Indignados: la protesta corre in rete e si fa globale

Nasce a Madrid, prosegue in Cile e sbarca poi anche in Israele e negli Stati Uniti. Ecco come il fenomeno “indignados” diventa globale. Merito del passaparola che viaggia tramite blog e social network.

Sono di tutte le età e appartengono a paesi diversi, protestano contro la precarietà e la disoccupazione, contro il potere della finanza e della politica. Sono gli indignados, un movimento sociale composto in generale da disoccupati, studenti, precari, casalinghe e immigrati che in breve tempo ha dato vita ad una larga mobilitazione di protesta pacifica di fronte alla grave situazione economica. Ispirati dalle proteste avvenute in Nord Africa e in Medio Oriente, i primi cortei sono iniziati in Spagna, il 15 maggio 2011 in occasione delle elezioni amministrative. Da quel momento, decine di proteste hanno scosso il mondo intero.

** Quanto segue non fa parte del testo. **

(** * LocalizationService (angular2localization): a shallow embedding

    The development follows [localization.service.ts]: the translation
    table and [translate], the collation based [compare], [sort], [search]
    and [match], and the asynchronous loading of the translation data.

    Conventions of the embedding.
    - A JavaScript value is a [jsval]: [undefined], [null], a string or an
      object.  An object is the list of its own properties in the order
      [for ... in] visits them.  Properties inherited from
      [Object.prototype] are outside the model.
    - A string is a sequence of code units; [String.length] is [length].
    - Code that can throw returns an [outcome].  A recursive method takes a
      fuel argument and answers [OutOfFuel] when the recursion is deeper
      than the fuel; a call that answers [OutOfFuel] for every fuel is an
      unbounded recursion, which the engine ends with a [RangeError].
    - The service is a record of its fields; a method that assigns fields
      maps a service to a service.  What the service sends out (events of
      [translationChanged], [console.error], [http.get]) is appended to
      traces kept in the record.
    - The objects of a list given to [sort] or [search] live in a [heap]
      and the list holds their addresses, since these methods write into
      the objects of the caller. *)

From Stdlib Require Import ZArith String Ascii List Bool Lia Permutation.
From stdpp Require Import base option list strings gmap.
Import ListNotations.

Local Open Scope Z_scope.
Local Open Scope nat_scope.
Local Set Warnings "-register-all".

(** ** JavaScript values *)

Module JS.

Inductive jsval : Type :=
| JUndefined
| JNull
| JStr (s : string)
| JObj (fields : list (string * jsval)).

Definition obj : Type := list (string * jsval).

Inductive error : Type :=
| TypeError.

Inductive outcome (A : Type) : Type :=
| Ok (a : A)
| Throw (e : error)
| OutOfFuel.

Arguments Ok {A} a.
Arguments Throw {A} e.
Arguments OutOfFuel {A}.

Definition bind {A B : Type} (m : outcome A) (f : A -> outcome B) : outcome B :=
  match m with
  | Ok a => f a
  | Throw e => Throw e
  | OutOfFuel => OutOfFuel
  end.

Definition returns {A : Type} (m : outcome A) : bool :=
  match m with
  | Ok _ => true
  | _ => false
  end.

(** [o[k]] on an object. *)
Fixpoint prop_get (o : obj) (k : string) : jsval :=
  match o with
  | [] => JUndefined
  | (k', v) :: o' => if String.eqb k k' then v else prop_get o' k
  end.

(** [o[k] = v] on an object: an existing property keeps its place. *)
Fixpoint prop_set (o : obj) (k : string) (v : jsval) : obj :=
  match o with
  | [] => [(k, v)]
  | (k', v') :: o' =>
      if String.eqb k k' then (k, v) :: o' else (k', v') :: prop_set o' k v
  end.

Merito di internet, attraverso cui viaggia ancora la protesta e corre il passaparola e soprattutto dei social network, come Facebook e Twitter, dei blog e di YouTube che hanno permesso una rapida diffusione globale dei dissapori sociali nei confronti dell’attuale crisi economica. «Siamo il 99 per cento che combattono l’avidità dell’1 per cento che ha tutto», scrivono i blogger statunitensi del movimento “Occupy Wall Street” e lo ripetono anche oltre oceano gli studenti italiani, per non parlare dei giovani israeliani, scesi in piazza, contro “un sistema che non consente futuro”, in nome del cambiamento e di una maggior giustizia sociale. A Madrid migliaia di giovani hanno occupato per giorni Puerta del Sol. La protesta non ha risparmiato poi anche altre città spagnole, oltre che il Cile, dove i giovani sono scesi in strada per chiedere  più certezze per il futuro e l’America, dove da Wall Street è dilagata a macchia d’olio fino a coinvolgere altre città statunitensi.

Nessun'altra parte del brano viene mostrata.